**EXERCISE DATA:**
◆ ◆ ◆ ◆

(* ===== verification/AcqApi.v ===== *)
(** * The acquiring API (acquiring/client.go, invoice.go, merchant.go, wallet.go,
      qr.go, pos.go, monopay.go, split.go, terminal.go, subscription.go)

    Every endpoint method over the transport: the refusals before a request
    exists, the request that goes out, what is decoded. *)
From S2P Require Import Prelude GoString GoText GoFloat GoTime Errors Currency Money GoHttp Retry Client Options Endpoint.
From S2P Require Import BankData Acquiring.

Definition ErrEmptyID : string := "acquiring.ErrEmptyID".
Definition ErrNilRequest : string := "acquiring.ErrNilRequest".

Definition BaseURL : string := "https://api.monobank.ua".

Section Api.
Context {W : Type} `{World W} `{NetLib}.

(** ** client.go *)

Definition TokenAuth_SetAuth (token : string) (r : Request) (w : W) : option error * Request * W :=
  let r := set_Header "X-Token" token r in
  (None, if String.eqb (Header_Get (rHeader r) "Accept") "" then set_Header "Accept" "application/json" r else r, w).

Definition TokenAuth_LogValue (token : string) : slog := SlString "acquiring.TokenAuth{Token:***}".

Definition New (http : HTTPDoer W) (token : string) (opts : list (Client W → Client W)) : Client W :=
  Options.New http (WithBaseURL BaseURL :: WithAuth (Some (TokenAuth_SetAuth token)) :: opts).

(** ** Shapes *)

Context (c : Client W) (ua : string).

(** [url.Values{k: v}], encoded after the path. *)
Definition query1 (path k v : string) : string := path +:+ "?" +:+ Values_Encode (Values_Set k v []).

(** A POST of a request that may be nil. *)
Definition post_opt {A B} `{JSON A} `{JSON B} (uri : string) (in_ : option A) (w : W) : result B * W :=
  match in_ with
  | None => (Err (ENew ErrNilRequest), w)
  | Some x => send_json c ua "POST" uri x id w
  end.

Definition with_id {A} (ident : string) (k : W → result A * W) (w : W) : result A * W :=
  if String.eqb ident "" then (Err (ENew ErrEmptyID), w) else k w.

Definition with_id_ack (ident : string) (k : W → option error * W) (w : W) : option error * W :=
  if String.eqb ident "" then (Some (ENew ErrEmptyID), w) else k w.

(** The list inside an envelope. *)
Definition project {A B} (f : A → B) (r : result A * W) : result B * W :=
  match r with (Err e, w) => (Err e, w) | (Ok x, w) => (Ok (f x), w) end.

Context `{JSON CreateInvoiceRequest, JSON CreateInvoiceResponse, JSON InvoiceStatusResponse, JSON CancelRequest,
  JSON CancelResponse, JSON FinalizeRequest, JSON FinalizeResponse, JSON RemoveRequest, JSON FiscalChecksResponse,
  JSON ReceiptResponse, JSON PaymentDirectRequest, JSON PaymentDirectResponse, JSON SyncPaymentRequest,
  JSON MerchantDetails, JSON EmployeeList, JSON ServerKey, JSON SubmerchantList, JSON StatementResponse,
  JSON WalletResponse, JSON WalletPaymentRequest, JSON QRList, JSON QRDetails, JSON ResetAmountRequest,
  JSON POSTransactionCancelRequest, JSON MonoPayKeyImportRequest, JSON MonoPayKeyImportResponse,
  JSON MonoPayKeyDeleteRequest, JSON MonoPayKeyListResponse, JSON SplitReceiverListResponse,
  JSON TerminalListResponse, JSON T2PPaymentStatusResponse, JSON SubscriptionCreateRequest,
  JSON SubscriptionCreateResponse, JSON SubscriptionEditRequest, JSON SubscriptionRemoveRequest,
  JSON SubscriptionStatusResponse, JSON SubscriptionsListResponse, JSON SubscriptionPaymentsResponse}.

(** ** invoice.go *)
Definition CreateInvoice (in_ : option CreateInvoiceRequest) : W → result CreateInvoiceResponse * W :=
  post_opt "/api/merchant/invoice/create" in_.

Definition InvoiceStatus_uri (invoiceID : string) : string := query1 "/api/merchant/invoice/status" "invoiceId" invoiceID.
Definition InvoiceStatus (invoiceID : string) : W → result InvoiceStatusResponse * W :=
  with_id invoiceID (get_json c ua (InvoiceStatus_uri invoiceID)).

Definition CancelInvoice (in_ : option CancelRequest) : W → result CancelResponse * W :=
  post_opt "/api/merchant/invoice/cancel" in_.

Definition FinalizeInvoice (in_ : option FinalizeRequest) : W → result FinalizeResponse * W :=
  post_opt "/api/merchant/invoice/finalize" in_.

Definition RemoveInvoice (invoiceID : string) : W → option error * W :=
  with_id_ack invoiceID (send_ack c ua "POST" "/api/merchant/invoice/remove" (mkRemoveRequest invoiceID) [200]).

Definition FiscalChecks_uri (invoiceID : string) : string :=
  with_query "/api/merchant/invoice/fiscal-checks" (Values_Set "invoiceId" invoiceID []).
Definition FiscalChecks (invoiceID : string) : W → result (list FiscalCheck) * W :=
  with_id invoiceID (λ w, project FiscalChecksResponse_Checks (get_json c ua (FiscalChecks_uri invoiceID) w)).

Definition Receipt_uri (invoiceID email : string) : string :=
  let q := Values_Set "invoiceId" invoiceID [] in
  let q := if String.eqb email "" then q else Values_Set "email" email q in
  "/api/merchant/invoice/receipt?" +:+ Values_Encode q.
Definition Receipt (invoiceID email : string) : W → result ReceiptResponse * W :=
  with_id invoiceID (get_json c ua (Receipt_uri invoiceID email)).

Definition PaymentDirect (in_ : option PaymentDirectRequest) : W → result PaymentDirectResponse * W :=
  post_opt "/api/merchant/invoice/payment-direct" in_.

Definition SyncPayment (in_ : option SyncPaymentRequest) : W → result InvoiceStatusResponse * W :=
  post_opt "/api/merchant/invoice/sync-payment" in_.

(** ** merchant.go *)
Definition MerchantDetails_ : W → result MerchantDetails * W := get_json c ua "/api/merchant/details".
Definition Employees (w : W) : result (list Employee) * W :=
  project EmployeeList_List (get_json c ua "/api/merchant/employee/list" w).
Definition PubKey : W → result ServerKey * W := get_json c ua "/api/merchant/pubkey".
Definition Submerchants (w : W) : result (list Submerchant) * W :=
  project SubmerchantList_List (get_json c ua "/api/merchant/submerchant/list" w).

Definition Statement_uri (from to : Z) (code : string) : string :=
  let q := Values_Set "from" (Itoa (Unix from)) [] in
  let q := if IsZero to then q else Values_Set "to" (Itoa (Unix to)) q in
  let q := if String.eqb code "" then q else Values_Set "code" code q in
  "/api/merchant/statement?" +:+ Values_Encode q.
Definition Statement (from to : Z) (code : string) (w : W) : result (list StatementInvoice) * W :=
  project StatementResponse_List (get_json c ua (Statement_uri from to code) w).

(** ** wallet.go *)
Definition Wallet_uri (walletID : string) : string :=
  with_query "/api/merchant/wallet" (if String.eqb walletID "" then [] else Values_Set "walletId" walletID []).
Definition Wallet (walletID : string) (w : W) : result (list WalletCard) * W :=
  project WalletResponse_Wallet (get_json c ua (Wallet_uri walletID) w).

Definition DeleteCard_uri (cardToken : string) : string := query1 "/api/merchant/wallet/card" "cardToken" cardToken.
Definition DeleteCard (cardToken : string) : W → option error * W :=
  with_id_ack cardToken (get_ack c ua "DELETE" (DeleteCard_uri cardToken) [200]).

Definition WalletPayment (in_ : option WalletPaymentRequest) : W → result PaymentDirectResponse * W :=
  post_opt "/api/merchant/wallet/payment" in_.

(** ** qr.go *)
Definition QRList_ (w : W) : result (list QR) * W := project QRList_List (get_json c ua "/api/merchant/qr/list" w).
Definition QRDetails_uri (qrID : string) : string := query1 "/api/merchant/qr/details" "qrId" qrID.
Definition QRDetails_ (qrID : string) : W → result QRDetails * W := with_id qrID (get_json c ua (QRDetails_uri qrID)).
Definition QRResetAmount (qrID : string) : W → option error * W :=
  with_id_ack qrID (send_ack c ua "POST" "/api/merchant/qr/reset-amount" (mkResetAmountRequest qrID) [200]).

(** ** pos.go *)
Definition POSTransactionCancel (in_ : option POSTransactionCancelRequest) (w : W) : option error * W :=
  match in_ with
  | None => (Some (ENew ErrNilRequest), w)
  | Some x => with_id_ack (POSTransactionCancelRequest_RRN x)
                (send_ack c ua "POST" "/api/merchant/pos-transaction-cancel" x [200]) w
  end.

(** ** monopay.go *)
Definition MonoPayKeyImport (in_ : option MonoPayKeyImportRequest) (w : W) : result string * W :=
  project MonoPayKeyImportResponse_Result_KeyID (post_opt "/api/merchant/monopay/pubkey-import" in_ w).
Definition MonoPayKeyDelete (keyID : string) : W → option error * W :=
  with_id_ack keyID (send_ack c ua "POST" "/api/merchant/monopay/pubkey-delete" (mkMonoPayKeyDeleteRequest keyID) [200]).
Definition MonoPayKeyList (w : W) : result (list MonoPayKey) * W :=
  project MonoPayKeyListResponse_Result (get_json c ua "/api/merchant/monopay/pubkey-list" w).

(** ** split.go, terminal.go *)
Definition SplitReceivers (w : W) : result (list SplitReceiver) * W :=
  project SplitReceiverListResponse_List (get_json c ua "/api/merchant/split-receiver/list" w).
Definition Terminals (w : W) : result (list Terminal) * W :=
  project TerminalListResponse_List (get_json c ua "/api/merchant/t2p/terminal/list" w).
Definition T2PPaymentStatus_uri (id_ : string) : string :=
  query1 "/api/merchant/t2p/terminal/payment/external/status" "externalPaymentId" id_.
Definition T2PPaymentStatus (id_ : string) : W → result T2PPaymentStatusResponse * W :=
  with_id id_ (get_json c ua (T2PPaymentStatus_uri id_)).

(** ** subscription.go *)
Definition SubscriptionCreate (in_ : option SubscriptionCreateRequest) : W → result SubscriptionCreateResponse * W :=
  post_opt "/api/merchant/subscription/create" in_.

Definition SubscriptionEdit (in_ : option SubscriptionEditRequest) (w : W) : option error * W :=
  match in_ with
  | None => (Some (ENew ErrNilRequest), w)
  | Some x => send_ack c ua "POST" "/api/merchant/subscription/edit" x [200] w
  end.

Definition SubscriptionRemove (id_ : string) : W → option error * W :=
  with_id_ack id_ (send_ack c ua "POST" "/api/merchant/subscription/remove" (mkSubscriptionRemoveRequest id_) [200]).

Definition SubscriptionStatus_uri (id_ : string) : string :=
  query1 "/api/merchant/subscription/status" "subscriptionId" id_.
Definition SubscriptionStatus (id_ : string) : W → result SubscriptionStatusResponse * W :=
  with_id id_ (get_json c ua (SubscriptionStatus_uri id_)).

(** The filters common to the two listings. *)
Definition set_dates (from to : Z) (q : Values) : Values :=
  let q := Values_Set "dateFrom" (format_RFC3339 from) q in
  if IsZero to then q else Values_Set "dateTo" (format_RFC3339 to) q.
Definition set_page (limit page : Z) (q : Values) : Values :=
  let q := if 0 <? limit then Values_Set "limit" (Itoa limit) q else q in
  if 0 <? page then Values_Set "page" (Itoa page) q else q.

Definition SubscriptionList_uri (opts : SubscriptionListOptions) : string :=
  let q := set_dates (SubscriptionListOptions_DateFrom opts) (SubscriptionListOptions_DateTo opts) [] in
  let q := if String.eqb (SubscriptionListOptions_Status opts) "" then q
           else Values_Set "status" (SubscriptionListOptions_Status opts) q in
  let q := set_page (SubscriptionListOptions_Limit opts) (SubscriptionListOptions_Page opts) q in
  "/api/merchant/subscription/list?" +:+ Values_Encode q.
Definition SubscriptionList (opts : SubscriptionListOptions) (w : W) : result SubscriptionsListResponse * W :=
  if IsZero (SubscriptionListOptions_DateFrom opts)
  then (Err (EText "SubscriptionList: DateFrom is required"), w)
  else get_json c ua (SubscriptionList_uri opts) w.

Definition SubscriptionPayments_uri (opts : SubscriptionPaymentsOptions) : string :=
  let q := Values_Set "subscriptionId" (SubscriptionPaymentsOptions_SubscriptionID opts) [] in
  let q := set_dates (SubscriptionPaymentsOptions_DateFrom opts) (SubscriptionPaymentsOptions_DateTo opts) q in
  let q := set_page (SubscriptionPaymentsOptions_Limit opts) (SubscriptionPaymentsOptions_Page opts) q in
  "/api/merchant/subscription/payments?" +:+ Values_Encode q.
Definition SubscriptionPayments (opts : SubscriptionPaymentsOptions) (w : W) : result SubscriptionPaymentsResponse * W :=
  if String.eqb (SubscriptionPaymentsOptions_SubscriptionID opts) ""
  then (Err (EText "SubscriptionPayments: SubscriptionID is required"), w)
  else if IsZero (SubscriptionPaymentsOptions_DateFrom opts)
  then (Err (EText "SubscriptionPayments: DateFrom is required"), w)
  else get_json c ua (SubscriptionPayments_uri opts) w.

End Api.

◆ ◆ ◆ ◆

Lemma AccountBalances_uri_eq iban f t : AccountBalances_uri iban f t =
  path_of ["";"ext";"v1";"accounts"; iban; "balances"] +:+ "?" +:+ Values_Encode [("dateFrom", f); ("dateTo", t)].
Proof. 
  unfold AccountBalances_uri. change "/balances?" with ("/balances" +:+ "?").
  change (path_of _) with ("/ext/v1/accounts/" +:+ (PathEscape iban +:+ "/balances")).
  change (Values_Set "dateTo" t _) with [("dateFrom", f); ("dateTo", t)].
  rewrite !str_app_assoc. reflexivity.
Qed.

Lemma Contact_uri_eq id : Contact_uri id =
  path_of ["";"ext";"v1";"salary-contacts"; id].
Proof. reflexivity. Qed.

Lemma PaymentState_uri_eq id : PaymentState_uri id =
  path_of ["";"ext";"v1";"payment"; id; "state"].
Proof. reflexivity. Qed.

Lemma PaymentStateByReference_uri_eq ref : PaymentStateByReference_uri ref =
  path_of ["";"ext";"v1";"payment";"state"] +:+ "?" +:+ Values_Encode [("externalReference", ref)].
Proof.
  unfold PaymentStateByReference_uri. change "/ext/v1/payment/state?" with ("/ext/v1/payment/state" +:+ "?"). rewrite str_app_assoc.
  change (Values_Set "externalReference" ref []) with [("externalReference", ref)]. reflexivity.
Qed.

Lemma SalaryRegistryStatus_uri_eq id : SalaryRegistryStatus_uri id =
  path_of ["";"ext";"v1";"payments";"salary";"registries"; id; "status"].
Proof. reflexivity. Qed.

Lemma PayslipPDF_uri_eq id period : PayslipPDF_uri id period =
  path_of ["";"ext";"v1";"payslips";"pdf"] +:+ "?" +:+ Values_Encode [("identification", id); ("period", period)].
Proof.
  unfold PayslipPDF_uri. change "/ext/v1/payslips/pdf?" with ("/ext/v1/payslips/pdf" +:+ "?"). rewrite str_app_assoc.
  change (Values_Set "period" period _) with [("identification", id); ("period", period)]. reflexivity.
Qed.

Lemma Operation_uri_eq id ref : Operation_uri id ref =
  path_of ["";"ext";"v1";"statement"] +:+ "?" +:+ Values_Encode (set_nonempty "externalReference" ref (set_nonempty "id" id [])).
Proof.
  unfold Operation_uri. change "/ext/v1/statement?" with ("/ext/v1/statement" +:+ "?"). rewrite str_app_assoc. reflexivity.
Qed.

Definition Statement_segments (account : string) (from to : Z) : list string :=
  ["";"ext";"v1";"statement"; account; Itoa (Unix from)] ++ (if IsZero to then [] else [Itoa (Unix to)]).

◆ ◆ ◆ ◆

**GOAL OF THE EXERCISE:**
Given the records above, return exactly the lines starting at the line containing "(* ===== verification/AcqApi.v ===== *)" and ending at the line containing "exists, the request", including both.

**ANSWER TO THIS TASK:**
(* ===== verification/AcqApi.v ===== *)
(** * The acquiring API (acquiring/client.go, invoice.go, merchant.go, wallet.go,
      qr.go, pos.go, monopay.go, split.go, terminal.go, subscription.go)

    Every endpoint method over the transport: the refusals before a request
    exists, the request that goes out, what is decoded. *)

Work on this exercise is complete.